**EXERCISE BRIEF**. Using the records below, give again exactly the lines from the line that contains "current_period_end : Z;" through the line that contains "logger.exception(format % (arg,)) *)", both ends included, and only those.

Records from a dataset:
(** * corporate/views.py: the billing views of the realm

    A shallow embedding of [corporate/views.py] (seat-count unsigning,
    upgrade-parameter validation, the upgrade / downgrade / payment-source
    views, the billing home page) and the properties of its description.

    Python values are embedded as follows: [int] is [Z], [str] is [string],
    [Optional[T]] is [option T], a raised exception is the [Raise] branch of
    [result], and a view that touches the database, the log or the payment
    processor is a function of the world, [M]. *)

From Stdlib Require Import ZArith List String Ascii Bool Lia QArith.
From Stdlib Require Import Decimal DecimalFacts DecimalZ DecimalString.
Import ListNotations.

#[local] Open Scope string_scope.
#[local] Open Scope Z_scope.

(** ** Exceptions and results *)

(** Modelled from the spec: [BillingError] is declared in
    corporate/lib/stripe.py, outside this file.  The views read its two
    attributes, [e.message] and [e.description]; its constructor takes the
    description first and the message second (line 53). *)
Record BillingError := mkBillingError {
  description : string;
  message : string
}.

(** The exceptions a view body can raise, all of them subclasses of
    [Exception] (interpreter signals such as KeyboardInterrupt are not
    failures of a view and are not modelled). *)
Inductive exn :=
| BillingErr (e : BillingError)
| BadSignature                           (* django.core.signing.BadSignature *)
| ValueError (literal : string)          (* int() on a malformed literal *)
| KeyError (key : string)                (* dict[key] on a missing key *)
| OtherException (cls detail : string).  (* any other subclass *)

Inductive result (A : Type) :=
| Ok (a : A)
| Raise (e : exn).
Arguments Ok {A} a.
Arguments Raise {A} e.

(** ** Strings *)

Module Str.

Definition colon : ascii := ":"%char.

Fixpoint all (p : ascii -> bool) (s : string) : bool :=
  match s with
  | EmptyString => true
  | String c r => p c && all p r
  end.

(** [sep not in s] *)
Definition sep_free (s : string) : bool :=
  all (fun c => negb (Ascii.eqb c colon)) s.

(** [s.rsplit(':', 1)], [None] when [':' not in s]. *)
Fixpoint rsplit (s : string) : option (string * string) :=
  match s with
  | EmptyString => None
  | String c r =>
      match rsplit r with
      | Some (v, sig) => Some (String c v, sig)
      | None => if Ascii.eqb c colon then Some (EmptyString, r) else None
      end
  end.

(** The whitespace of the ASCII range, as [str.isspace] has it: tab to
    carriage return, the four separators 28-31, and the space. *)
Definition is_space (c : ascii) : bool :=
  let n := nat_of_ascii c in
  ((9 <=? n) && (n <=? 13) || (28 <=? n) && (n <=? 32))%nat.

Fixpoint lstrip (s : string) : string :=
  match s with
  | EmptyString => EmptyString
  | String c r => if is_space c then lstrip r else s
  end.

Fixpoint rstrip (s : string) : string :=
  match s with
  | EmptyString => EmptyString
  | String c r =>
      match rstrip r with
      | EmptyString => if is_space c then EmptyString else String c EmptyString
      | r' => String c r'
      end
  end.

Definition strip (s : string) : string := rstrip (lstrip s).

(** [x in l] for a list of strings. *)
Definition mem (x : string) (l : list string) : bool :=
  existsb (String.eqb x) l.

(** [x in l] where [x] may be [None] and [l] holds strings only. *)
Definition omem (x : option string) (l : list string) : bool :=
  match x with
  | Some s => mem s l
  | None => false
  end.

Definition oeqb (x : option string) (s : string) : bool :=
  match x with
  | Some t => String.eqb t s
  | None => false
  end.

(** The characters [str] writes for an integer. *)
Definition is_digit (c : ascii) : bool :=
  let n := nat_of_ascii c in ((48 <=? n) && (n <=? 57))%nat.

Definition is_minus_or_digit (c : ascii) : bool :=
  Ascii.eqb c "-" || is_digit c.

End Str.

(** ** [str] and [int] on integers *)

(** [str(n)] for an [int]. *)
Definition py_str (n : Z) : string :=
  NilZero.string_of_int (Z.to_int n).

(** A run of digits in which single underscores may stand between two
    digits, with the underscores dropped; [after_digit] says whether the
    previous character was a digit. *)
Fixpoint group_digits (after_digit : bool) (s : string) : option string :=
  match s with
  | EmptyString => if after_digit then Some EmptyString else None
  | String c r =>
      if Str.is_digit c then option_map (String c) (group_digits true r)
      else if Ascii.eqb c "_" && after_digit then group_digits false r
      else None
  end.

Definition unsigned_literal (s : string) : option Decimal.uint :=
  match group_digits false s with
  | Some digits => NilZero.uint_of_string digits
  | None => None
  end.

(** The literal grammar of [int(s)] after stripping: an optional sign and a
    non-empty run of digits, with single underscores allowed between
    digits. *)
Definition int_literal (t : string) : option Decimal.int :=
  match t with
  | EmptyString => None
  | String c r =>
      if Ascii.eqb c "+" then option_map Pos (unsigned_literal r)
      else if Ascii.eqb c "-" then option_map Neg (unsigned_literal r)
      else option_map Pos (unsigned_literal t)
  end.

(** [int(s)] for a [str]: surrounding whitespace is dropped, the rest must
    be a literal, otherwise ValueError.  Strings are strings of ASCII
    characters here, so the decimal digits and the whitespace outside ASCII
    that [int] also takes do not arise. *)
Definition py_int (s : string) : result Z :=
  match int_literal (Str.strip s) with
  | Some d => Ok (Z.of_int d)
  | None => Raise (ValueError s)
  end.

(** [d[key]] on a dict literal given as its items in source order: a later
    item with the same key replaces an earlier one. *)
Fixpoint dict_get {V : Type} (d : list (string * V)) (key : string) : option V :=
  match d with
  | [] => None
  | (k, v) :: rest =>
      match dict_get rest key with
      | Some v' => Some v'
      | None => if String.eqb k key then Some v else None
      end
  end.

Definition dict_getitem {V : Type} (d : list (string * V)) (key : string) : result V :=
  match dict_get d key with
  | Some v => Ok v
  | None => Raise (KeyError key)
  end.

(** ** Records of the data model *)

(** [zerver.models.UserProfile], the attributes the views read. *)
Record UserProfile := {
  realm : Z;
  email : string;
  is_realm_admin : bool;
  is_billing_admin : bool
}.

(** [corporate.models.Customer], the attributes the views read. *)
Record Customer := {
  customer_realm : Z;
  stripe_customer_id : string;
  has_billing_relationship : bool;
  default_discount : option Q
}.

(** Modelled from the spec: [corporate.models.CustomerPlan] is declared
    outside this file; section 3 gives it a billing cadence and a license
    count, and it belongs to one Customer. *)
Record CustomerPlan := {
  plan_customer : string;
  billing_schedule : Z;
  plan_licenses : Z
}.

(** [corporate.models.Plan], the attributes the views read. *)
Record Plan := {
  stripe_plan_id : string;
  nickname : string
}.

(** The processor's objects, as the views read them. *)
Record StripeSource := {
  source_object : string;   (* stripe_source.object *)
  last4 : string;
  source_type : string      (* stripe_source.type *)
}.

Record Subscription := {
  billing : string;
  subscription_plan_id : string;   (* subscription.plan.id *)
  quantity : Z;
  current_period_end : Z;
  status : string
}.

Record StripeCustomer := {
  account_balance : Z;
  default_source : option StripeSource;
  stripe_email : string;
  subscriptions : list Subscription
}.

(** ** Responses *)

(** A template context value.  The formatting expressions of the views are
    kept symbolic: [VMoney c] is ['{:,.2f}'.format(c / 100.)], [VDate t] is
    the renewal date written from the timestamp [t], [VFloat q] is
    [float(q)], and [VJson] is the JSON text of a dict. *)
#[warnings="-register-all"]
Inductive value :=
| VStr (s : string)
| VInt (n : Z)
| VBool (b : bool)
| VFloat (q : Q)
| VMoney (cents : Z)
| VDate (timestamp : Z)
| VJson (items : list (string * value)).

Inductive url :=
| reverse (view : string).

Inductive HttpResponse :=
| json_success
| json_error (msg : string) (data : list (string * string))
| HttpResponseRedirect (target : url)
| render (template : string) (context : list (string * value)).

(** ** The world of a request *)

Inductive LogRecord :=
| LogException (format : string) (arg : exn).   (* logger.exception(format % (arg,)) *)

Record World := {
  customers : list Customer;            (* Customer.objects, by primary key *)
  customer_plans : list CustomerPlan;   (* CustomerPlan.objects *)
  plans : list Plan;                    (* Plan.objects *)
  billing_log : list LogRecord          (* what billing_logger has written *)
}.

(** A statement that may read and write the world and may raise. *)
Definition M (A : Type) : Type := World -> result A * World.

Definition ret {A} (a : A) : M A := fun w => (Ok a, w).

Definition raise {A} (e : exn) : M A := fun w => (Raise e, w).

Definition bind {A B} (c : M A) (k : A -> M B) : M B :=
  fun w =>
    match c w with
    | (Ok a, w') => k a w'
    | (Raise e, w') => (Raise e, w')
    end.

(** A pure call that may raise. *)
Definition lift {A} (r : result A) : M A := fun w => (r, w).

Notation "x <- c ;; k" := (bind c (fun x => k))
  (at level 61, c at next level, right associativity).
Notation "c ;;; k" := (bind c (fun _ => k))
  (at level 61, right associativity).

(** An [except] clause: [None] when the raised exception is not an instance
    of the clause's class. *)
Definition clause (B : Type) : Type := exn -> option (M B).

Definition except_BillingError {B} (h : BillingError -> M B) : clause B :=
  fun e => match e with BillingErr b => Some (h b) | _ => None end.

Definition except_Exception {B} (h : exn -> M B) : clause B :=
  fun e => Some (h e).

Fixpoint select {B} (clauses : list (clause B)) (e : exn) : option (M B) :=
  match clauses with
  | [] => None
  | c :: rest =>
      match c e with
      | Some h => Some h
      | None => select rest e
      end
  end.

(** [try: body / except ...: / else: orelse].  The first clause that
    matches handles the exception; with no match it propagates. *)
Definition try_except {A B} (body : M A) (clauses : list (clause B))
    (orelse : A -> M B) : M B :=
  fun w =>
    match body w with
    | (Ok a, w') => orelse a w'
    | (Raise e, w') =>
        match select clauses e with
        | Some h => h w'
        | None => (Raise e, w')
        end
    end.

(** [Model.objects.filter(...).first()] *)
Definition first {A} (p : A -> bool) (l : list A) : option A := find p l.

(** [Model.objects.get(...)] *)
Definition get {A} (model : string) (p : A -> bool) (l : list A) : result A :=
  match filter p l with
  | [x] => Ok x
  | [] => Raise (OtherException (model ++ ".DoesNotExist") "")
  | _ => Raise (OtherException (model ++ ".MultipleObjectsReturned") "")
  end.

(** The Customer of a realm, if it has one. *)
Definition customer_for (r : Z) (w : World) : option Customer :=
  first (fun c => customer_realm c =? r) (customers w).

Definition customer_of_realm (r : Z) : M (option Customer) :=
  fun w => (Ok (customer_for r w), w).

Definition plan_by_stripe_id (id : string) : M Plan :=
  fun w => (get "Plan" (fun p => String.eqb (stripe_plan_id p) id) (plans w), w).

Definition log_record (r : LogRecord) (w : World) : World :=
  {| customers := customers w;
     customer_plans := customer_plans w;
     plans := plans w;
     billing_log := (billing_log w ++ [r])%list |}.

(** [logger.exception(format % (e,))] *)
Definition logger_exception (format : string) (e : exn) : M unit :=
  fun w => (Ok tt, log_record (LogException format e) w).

**SOLUTION TO THIS EXERCISE**.
  current_period_end : Z;
  status : string
}.

Record StripeCustomer := {
  account_balance : Z;
  default_source : option StripeSource;
  stripe_email : string;
  subscriptions : list Subscription
}.

(** ** Responses *)

(** A template context value.  The formatting expressions of the views are
    kept symbolic: [VMoney c] is ['{:,.2f}'.format(c / 100.)], [VDate t] is
    the renewal date written from the timestamp [t], [VFloat q] is
    [float(q)], and [VJson] is the JSON text of a dict. *)
#[warnings="-register-all"]
Inductive value :=
| VStr (s : string)
| VInt (n : Z)
| VBool (b : bool)
| VFloat (q : Q)
| VMoney (cents : Z)
| VDate (timestamp : Z)
| VJson (items : list (string * value)).

Inductive url :=
| reverse (view : string).

Inductive HttpResponse :=
| json_success
| json_error (msg : string) (data : list (string * string))
| HttpResponseRedirect (target : url)
| render (template : string) (context : list (string * value)).

(** ** The world of a request *)

Inductive LogRecord :=
| LogException (format : string) (arg : exn).   (* logger.exception(format % (arg,)) *)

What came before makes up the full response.